**Available records:**
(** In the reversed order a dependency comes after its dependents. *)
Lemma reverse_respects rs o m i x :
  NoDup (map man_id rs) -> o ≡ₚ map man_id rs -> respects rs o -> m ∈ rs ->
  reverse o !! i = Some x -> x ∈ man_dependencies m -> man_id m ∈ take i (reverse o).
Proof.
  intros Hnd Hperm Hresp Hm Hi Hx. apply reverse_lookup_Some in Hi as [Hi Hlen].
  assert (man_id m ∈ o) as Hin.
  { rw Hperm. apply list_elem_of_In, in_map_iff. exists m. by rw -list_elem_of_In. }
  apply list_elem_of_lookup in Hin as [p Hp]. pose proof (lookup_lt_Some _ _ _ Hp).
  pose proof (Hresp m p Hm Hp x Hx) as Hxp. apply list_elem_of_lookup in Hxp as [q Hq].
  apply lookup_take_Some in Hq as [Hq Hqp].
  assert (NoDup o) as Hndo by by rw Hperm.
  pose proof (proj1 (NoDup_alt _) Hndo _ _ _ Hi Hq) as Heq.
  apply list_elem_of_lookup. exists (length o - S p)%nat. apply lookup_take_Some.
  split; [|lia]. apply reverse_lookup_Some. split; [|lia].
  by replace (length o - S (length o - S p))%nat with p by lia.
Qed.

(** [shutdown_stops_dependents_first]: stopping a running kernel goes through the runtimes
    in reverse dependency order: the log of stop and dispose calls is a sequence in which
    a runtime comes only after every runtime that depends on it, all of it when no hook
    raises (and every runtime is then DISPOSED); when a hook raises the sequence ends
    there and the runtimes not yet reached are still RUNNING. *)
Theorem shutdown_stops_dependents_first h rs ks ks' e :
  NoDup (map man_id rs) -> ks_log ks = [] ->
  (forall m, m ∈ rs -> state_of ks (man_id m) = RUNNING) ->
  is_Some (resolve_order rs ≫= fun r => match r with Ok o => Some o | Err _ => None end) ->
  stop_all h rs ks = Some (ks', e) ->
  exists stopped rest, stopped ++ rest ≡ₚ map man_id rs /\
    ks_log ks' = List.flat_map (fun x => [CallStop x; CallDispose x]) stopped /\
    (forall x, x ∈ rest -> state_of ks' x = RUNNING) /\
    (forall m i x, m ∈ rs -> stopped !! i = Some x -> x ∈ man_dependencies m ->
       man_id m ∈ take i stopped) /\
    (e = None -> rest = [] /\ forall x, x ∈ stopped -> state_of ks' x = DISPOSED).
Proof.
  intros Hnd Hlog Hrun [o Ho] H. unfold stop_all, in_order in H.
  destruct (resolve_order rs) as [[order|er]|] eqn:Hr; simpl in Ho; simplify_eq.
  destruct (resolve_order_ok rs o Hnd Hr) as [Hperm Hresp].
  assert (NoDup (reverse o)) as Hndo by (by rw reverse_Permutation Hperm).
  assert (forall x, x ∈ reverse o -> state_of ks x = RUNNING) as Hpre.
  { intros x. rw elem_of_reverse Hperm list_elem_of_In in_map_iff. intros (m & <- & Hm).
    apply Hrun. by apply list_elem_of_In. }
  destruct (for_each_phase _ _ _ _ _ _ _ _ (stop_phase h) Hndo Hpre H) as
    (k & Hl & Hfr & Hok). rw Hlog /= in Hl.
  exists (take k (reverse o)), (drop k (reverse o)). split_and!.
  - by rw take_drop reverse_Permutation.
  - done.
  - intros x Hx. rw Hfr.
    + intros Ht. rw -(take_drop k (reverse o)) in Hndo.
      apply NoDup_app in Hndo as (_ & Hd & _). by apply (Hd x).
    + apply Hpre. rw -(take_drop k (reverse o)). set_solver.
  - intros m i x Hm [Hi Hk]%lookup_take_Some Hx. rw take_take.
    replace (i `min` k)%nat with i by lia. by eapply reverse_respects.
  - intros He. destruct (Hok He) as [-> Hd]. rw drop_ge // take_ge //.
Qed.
* * *
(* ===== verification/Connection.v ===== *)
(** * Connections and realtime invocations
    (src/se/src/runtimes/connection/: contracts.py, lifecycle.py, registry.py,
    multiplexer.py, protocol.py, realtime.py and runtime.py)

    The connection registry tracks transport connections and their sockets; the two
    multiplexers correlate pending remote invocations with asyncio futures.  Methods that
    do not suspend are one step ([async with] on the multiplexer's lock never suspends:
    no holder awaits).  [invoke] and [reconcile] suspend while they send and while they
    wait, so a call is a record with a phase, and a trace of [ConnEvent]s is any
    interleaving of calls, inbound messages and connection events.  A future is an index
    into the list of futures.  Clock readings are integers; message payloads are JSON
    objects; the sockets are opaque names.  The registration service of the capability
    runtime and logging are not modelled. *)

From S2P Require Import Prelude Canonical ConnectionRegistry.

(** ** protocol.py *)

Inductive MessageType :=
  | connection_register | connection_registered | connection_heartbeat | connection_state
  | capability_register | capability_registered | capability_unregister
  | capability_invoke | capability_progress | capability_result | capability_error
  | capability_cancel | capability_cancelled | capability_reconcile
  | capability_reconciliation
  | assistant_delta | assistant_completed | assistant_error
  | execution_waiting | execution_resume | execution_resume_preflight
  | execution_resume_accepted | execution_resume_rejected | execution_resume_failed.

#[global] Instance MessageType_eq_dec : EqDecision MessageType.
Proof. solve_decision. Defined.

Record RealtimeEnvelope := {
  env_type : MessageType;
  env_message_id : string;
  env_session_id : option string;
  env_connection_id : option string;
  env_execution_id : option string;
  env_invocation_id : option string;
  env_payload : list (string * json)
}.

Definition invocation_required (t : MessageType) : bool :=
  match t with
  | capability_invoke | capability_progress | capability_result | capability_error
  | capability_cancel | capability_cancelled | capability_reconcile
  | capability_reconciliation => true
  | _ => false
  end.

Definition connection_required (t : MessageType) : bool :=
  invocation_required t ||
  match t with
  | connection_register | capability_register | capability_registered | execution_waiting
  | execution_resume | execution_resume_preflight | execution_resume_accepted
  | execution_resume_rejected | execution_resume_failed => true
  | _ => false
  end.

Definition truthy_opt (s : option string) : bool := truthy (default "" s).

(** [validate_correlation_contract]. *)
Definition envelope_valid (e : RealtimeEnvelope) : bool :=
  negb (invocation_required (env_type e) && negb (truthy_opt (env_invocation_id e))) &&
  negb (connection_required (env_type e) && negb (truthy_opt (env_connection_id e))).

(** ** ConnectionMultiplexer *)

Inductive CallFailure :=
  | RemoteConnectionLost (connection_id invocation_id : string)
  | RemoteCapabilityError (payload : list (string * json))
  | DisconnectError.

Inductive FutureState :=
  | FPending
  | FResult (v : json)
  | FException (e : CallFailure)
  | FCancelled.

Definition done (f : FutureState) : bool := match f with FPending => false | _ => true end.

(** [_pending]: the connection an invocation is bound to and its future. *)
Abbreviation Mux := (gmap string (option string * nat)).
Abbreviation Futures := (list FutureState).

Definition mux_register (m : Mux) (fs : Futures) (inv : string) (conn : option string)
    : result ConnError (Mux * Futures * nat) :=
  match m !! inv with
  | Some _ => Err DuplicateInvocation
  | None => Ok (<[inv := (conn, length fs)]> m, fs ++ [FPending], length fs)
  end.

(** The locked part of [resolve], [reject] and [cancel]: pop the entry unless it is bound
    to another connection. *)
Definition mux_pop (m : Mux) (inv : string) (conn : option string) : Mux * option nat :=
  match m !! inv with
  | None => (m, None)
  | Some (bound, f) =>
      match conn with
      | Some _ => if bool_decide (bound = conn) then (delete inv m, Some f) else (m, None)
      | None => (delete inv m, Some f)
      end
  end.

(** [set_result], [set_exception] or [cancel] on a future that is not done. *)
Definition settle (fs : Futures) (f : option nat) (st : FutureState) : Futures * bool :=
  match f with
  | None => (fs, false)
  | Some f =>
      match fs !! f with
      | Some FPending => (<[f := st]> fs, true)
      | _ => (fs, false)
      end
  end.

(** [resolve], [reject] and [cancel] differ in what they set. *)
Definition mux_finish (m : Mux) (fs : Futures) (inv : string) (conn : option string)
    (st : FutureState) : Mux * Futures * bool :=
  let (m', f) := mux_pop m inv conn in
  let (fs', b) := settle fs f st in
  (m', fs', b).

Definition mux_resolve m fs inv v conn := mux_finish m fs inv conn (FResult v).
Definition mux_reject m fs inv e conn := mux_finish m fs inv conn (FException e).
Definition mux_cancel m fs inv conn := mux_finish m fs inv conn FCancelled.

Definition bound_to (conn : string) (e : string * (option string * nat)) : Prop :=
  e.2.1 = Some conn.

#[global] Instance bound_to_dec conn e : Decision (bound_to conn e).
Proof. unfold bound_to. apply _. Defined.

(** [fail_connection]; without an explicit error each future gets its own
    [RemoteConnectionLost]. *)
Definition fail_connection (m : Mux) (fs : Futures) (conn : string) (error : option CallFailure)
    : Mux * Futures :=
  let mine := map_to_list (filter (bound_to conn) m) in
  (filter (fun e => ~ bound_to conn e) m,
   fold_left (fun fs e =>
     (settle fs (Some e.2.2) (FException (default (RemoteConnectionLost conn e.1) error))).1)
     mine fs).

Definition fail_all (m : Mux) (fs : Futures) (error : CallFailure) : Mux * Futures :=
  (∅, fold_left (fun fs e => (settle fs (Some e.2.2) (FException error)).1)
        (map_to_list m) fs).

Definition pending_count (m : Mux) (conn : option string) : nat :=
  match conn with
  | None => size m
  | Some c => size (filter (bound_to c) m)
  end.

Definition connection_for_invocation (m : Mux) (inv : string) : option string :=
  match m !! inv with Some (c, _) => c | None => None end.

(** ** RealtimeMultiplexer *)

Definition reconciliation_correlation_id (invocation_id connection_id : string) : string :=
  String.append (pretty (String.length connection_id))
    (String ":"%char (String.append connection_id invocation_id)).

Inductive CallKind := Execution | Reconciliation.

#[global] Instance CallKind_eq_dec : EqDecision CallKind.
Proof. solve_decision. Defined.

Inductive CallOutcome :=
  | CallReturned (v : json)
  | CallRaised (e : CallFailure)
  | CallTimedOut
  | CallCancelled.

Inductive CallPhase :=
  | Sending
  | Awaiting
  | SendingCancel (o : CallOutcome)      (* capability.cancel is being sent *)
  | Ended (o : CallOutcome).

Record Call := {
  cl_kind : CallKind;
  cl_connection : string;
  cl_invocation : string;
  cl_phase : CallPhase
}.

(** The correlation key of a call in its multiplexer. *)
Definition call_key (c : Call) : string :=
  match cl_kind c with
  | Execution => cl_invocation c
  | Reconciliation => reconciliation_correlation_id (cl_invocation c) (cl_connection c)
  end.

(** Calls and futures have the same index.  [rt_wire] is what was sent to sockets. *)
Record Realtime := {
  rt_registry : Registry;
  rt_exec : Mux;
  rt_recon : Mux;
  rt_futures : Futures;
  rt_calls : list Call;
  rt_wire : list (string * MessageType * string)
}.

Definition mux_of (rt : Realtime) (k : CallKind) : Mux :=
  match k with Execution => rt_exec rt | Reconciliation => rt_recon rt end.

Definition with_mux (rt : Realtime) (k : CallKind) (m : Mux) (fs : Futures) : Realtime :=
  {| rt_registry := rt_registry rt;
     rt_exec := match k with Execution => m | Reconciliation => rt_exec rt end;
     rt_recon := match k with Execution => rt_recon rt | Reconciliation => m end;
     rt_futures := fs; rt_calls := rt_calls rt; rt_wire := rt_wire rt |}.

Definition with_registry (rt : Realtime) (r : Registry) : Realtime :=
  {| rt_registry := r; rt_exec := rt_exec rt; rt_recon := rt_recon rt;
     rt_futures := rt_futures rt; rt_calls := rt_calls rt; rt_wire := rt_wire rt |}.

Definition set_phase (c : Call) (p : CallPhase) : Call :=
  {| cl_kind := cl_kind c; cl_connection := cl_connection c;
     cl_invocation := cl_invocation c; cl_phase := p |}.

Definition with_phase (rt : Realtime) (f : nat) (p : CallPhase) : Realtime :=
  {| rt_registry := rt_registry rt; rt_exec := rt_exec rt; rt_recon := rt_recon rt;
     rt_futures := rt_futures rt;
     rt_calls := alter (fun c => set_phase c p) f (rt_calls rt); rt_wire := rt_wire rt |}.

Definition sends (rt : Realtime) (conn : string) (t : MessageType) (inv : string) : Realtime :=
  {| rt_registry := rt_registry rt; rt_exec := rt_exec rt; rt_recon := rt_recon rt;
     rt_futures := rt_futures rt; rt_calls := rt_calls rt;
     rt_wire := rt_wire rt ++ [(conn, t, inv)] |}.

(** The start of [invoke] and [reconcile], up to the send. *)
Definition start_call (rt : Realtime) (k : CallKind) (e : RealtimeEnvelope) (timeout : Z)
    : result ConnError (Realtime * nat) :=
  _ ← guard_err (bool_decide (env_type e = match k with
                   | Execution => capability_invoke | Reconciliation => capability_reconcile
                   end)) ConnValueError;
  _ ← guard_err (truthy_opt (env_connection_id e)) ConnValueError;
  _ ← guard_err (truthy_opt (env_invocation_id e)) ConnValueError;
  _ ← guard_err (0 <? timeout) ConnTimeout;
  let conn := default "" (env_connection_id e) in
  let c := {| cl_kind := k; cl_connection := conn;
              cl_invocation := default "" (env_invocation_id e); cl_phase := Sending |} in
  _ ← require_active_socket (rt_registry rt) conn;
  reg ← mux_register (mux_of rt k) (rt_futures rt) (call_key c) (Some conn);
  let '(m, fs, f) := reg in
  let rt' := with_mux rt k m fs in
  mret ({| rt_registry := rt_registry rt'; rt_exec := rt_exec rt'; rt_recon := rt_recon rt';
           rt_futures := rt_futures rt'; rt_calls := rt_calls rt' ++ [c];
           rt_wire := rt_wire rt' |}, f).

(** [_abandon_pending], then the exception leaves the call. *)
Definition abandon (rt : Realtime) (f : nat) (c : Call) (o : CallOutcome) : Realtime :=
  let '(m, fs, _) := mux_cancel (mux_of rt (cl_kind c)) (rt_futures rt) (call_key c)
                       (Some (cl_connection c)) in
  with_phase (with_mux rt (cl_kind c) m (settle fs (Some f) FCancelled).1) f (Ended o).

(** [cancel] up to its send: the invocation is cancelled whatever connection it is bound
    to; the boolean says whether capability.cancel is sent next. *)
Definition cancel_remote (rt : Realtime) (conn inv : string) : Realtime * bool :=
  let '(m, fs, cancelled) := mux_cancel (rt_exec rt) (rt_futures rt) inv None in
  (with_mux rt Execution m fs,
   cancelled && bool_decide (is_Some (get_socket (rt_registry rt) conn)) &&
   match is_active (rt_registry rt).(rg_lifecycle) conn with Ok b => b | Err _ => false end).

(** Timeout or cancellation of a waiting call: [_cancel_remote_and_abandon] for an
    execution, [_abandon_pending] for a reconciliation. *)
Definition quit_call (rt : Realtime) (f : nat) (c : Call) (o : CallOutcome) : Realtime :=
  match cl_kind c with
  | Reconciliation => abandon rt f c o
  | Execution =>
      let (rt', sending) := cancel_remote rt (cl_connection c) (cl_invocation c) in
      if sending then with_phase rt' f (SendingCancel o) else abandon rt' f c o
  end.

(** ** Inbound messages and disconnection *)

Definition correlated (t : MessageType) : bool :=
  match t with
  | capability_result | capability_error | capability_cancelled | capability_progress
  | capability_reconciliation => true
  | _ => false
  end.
---
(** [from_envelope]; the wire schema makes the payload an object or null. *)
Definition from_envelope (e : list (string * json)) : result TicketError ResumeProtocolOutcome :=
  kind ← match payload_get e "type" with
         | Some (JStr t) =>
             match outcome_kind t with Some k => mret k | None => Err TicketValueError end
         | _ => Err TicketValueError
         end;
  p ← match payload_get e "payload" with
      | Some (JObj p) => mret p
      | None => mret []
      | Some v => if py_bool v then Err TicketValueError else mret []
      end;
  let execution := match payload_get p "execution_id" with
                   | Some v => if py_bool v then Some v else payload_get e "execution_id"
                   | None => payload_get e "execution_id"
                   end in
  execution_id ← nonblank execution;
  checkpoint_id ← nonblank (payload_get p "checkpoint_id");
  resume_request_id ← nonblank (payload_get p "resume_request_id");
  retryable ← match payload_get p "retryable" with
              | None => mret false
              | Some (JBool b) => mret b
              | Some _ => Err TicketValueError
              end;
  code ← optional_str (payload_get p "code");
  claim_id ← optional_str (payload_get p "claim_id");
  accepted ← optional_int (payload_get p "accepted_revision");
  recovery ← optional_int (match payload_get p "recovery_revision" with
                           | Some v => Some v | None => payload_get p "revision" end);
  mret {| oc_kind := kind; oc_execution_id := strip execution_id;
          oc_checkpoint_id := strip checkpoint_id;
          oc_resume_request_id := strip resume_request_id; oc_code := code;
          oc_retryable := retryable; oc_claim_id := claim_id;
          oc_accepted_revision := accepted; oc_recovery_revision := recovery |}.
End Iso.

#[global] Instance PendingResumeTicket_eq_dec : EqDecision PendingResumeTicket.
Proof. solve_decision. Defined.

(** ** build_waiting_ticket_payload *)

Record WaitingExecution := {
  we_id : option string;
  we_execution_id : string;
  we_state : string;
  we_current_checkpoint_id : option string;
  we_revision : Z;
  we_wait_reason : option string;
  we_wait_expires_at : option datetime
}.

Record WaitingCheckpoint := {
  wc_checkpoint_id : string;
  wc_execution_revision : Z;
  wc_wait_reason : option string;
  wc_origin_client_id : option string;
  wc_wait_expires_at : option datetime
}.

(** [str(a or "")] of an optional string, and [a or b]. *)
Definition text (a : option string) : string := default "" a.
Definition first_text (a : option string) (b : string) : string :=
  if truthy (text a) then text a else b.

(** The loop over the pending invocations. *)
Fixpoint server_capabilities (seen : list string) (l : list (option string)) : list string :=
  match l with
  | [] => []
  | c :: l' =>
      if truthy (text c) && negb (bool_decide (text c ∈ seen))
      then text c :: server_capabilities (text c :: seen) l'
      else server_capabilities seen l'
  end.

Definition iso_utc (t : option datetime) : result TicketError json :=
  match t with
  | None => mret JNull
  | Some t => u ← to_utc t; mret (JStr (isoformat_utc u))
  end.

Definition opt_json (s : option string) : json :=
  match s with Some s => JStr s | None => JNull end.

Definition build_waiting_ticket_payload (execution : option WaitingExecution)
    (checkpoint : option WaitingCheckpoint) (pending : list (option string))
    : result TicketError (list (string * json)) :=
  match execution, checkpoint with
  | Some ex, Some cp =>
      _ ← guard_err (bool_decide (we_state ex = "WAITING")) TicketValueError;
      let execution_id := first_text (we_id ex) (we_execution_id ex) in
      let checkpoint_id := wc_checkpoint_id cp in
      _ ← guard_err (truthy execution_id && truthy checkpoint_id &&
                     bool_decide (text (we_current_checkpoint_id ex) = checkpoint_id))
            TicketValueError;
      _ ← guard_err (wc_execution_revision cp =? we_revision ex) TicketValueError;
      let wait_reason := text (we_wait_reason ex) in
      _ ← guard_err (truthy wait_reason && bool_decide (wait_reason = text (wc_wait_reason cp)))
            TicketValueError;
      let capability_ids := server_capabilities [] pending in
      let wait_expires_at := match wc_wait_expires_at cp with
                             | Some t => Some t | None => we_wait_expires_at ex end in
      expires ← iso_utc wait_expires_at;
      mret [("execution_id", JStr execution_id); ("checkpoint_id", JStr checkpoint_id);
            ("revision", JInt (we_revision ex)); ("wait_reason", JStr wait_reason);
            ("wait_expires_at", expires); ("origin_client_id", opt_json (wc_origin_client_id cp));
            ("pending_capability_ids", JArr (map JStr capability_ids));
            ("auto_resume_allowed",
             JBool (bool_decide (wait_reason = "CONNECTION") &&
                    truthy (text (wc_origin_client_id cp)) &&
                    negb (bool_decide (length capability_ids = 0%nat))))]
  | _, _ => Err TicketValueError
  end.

**Aim of the task:**
Scan the lines above for "(** In the reversed" and for "apply lookup_take_Some in Hq as [Hq Hqp].". Repeat exactly the line holding each of them and every line in between.

**Solution to this problem:**
(** In the reversed order a dependency comes after its dependents. *)
Lemma reverse_respects rs o m i x :
  NoDup (map man_id rs) -> o ≡ₚ map man_id rs -> respects rs o -> m ∈ rs ->
  reverse o !! i = Some x -> x ∈ man_dependencies m -> man_id m ∈ take i (reverse o).
Proof.
  intros Hnd Hperm Hresp Hm Hi Hx. apply reverse_lookup_Some in Hi as [Hi Hlen].
  assert (man_id m ∈ o) as Hin.
  { rw Hperm. apply list_elem_of_In, in_map_iff. exists m. by rw -list_elem_of_In. }
  apply list_elem_of_lookup in Hin as [p Hp]. pose proof (lookup_lt_Some _ _ _ Hp).
  pose proof (Hresp m p Hm Hp x Hx) as Hxp. apply list_elem_of_lookup in Hxp as [q Hq].
  apply lookup_take_Some in Hq as [Hq Hqp].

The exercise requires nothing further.